Work instructions: In the records below, find the line with "pose proof Hd as (Hsk & _ & Hf)."; retype that line and all the following lines through the end, exactly, and add nothing.

Records to process:
(** ** The operations on fees *)

Lemma deposit_ok t a u t' :
  wf D t -> fits 128 a -> deposit_fees a t = (Ok u, t') ->
  wf D t' /\ total_fees t' = total_fees t + a /\ tot t' 0 = tot t 0 /\
  (forall b, shares t' b = shares t b).
Proof.
  intros Hwf Ha H. unfold deposit_fees in H. tree_run H.
  match goal with H : nodes _ !! _ = Some ?m |- _ => rename m into r, H into Hr end.
  pose proof (add_lazy_delta t _ r a Hr (proj1 Ha) ltac:(done)) as Hd.
  split_and!; [by eapply wf_fee_delta|apply Hd|by apply tot_skel, Hd|].
  intros b. destruct Hd as ((Hs & Hi & _) & _). unfold shares. rewrite Hi.
  destruct (account_to_index t !! b); [|done]. by apply stake_skel.
Qed.

Lemma withdraw_ok t who x t' :
  wf D t -> withdraw_fees D who t = (Ok x, t') ->
  wf D t' /\ 0 <= x /\ x + total_fees t' <= total_fees t /\ tot t' 0 = tot t 0 /\
  (forall b, shares t' b = shares t b) /\
  (exists z n, account_to_index t' !! who = Some z /\ nodes t' !! Z.to_nat z = Some n /\ fees n = 0).
Proof.
  intros Hwf H. unfold withdraw_fees in H.
  apply bind_ok in H as (j & s & Hm & H). apply map_account_ok in Hm as [Hwho ->].
  destruct (proj1 (acc_index _ _ (proj1 Hwf) who j) Hwho) as (Hj & _).
  apply bind_ok in H as (u & tp & Hp & H).
  apply propagate_to_node_ok in Hp as (d & Hd0 & Hp); [|done|by apply Hwf].
  apply mutate_node_ok in H as (n & n' & Hn & Hm & ->). run_step Hm.
  pose proof (wf_fee_delta _ _ _ _ Hp Hwf) as Hwfp.
  destruct (lookup_ok _ _ _ (acc_nodes _ _ (proj1 Hwfp)) Hn) as (Hn1 & Hn2 & Hn3 & Hn4).
  pose proof (fee_delta_update tp _ n (set_fees 0 n) Hn eq_refl) as Hd.
  specialize (Hd ltac:(unfold node_ok, fits; simpl; lia)).
  pose proof (fee_delta_trans _ _ _ _ _ _ Hp Hd eq_refl) as Hall.
  destruct Hall as (Hsk & Hok & Hf). pose proof Hsk as (Hs & Hi & _).
  unfold fits in *. split_and!.
  - by eapply wf_fee_delta.
  - lia.
  - rewrite Hf. unfold node_fees. simpl. lia.
  - by apply tot_skel.
  - intros b. unfold shares. rewrite Hi. destruct (account_to_index t !! b); [|done]. by apply stake_skel.
  - exists j, (set_fees 0 n). simpl. rewrite list_lookup_insert_eq by (by eapply lookup_lt_Some).
    destruct Hp as ((_ & -> & _) & _). done.
Qed.

Lemma new_ok a s t :
  fits 128 s -> LiquidityTree_new D a s = Ok t ->
  wf D t /\ total_fees t = 0 /\ tot t 0 = s.
Proof.
  intros Hs H. unfold LiquidityTree_new in H. run_step H.
  do 2 case_match; simplify_eq. rewrite ?Z.leb_le in *. split_and!; [|done|unfold tot; simpl; lia].
  assert (Hl : forall i n, [Node_new a s] !! i = Some n -> i = O /\ n = Node_new a s).
  { intros [|i] n Hn; simplify_eq/=; done. }
  split; [split|]; simpl.
  - unfold node_count. simpl. lia.
  - repeat constructor; simpl; unfold fits in *; lia.
  - intros b z. destruct (decide (b = a)) as [->|Hb].
    + rewrite lookup_singleton_eq. split.
      * intros [= <-]. split; [done|]. by exists (Node_new a s).
      * intros (Hz & n & [E _]%Hl & _). f_equal. lia.
    + rewrite lookup_singleton_ne by done. split; [done|].
      intros (_ & n & [_ ->]%Hl & E). simpl in E. congruence.
  - intros z. split; [by intros ?%elem_of_nil|]. intros (_ & n & [_ ->]%Hl & E). done.
  - constructor.
  - intros i n [_ ->]%Hl E. done.
  - intros i n [-> ->]%Hl. done.
Qed.

(** ** Histories *)

(** [reachable t i o]: the tree [t] arises from a new one by successful
    operations, [i] being the sum of the fees deposited and [o] that of the
    fees withdrawn on the way. *)
Inductive reachable : LiquidityTree -> Z -> Z -> Prop :=
| reach_new a s t : fits 128 s -> LiquidityTree_new D a s = Ok t -> reachable t 0 0
| reach_join t i o who stk r t' :
    reachable t i o -> fits 128 stk -> join D who stk t = (Ok r, t') -> reachable t' i o
| reach_exit t i o who stk r t' :
    reachable t i o -> fits 128 stk -> exit D who stk t = (Ok r, t') -> reachable t' i o
| reach_deposit t i o amount r t' :
    reachable t i o -> fits 128 amount -> deposit_fees amount t = (Ok r, t') ->
    reachable t' (i + amount) o
| reach_withdraw t i o who x t' :
    reachable t i o -> withdraw_fees D who t = (Ok x, t') -> reachable t' i (o + x).

Lemma reachable_ok t i o :
  reachable t i o -> wf D t /\ o + total_fees t <= i.
Proof.
  induction 1 as [a s t Hs H|t i o who stk r t' _ [IH1 IH2] Hs H|t i o who stk r t' _ [IH1 IH2] Hs H
                 |t i o a r t' _ [IH1 IH2] Hs H|t i o who x t' _ [IH1 IH2] H].
  - apply new_ok in H as (? & ? & ?); [split; [done|lia]|done].
  - apply join_ok in H as [[? ? ? ? ?] _]; [split; [done|lia]|done..].
  - apply exit_ok in H as [[? ? ? ? ?] _]; [split; [done|lia]|done..].
  - apply deposit_ok in H as (? & ? & _); [split; [done|lia]|done..].
  - apply withdraw_ok in H as (? & ? & ? & _); [split; [done|lia]|done].
Qed.

Lemma wf_fees_nonneg t : wf D t -> 0 <= total_fees t.
Proof.
  intros [[_ Hok _ _ _ _] _]. apply zsum_nonneg. eapply Forall_impl; [done|].
  intros n (? & ? & ? & ?). unfold node_fees, fits in *. lia.
Qed.
End Spec.

(** ** Exact conservation *)

(** No part of the fees is lost on the way down as long as the scaled product
    of all shares and all fees is a [u128]. *)
Definition fees_exact (t : LiquidityTree) : Prop := tot t 0 * total_fees t * BASE <= umax 128.

Lemma lost_at_zero D t i n d :
  0 <= i -> wf D t -> fees_exact t -> nodes t !! Z.to_nat i = Some n -> lost_at t i n d -> d = 0.
Proof.
  intros Hi Hwf Hex Hn (Hcnt & Hpos & rem & r & Hrem & Hr & -> & Hleft).
  pose proof Hwf as [[_ Hok _ _ _ _] Hd].
  assert (Hlen : (length (nodes t) <= 2 * Z.to_nat i + 2)%nat) by (unfold node_count in *; lia).
  pose proof (Hd _ _ Hn) as Hds. rewrite (tot_outside t (2 * Z.to_nat i + 2)), Z.add_0_r in Hds by done.
  assert (Hlt : 2 * i + 1 < node_count t).
  { destruct (Z.lt_ge_cases (2 * i + 1) (node_count t)); [done|].
    rewrite tot_outside in Hds by (unfold node_count in *; lia). lia. }
  destruct (Hleft Hlt) as (nl & Hnl & Hc).
  replace (Z.to_nat (2 * i + 1)) with (2 * Z.to_nat i + 1)%nat in Hnl by lia.
  assert (Htl : stake nl + descendant_stake nl = descendant_stake n).
  { rewrite Hds. unfold tot. by rewrite Hnl. }
  rewrite Htl in Hc. apply bmul_bdiv_whole in Hc; [lia|done|lia|].
  pose proof (tot_le_root t (2 * Z.to_nat i + 1) Hok Hd) as Hroot. rewrite <- Hds in Hroot.
  assert (lazy_fees n <= total_fees t) as Hlz.
  { destruct (lookup_ok _ _ _ Hok Hn) as (? & Hfe & ? & ?). unfold fits in Hfe.
    transitivity (node_fees n); [unfold node_fees; lia|].
    eapply zsum_lookup_le, Hn. eapply Forall_impl; [done|].
    intros m (? & ? & ? & ?). unfold node_fees, fits in *. lia. }
  unfold fees_exact in Hex. pose proof BASE_pos. etrans; [|exact Hex].
  apply Z.mul_le_mono_nonneg_r; [lia|]. apply Z.mul_le_mono_nonneg; lia.
Qed.

Lemma propagate_path_exact D p t u t' :
  (forall z, z ∈ p -> 0 <= z) -> wf D t -> fees_exact t ->
  for_each p propagate_fees t = (Ok u, t') -> fee_delta 0 t t'.
Proof.
  revert t. induction p as [|z p IH]; intros t Hpos Hwf Hex H; simpl in H.
  - run_step H. apply fee_delta_refl.
  - apply bind_ok in H as (v & t1 & H1 & H2).
    apply propagate_fees_ok in H1 as (n & d & Hn & Hd & _ & Hlost); [|set_solver|by apply Hwf].
    assert (d = 0) as -> by (destruct Hlost; [done|eapply (lost_at_zero D t z n); [set_solver|done..]]).
    pose proof Hd as (Hsk & _ & Hf).
    eapply fee_delta_trans; [exact Hd|apply IH; [set_solver| | |exact H2]|done].
    + by eapply wf_fee_delta.
    + unfold fees_exact in *. rewrite (tot_skel _ _ _ Hsk), Hf, Z.add_0_r. done.
Qed.

Lemma propagate_to_node_exact D z t u t' :
  0 <= z -> wf D t -> fees_exact t -> propagate_fees_to_node D z t = (Ok u, t') ->
  fee_delta 0 t t'.
Proof.
  unfold propagate_fees_to_node. intros Hz Hwf Hex H.
  apply bind_ok in H as (p & s & Hp & H). apply lift_ok in Hp as [Hp ->].
  apply path_to_node_ok in Hp; [|done]. eapply propagate_path_exact; eauto.
  intros y Hy. by apply (is_path_bound _ _ Hp).
Qed.

(** ** Properties *)

(** A small pool: account 1 opens it with 10 shares, 2 joins with 30, 3 with
    20, fees of 6 are deposited. *)
Definition demo0 : LiquidityTree := mkTree [Node_new 1%N (10 * BASE)] {[1%N := 0]} [].
Definition demo1 : LiquidityTree := exec (join 1 2%N (30 * BASE)) demo0.
Definition demo2 : LiquidityTree := exec (join 1 3%N (20 * BASE)) demo1.
Definition demo_tree : LiquidityTree := exec (deposit_fees (6 * BASE)) demo2.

Solved exercise:
    pose proof Hd as (Hsk & _ & Hf).
    eapply fee_delta_trans; [exact Hd|apply IH; [set_solver| | |exact H2]|done].
    + by eapply wf_fee_delta.
    + unfold fees_exact in *. rewrite (tot_skel _ _ _ Hsk), Hf, Z.add_0_r. done.
Qed.

Lemma propagate_to_node_exact D z t u t' :
  0 <= z -> wf D t -> fees_exact t -> propagate_fees_to_node D z t = (Ok u, t') ->
  fee_delta 0 t t'.
Proof.
  unfold propagate_fees_to_node. intros Hz Hwf Hex H.
  apply bind_ok in H as (p & s & Hp & H). apply lift_ok in Hp as [Hp ->].
  apply path_to_node_ok in Hp; [|done]. eapply propagate_path_exact; eauto.
  intros y Hy. by apply (is_path_bound _ _ Hp).
Qed.

(** ** Properties *)

(** A small pool: account 1 opens it with 10 shares, 2 joins with 30, 3 with
    20, fees of 6 are deposited. *)
Definition demo0 : LiquidityTree := mkTree [Node_new 1%N (10 * BASE)] {[1%N := 0]} [].
Definition demo1 : LiquidityTree := exec (join 1 2%N (30 * BASE)) demo0.
Definition demo2 : LiquidityTree := exec (join 1 3%N (20 * BASE)) demo1.
Definition demo_tree : LiquidityTree := exec (deposit_fees (6 * BASE)) demo2.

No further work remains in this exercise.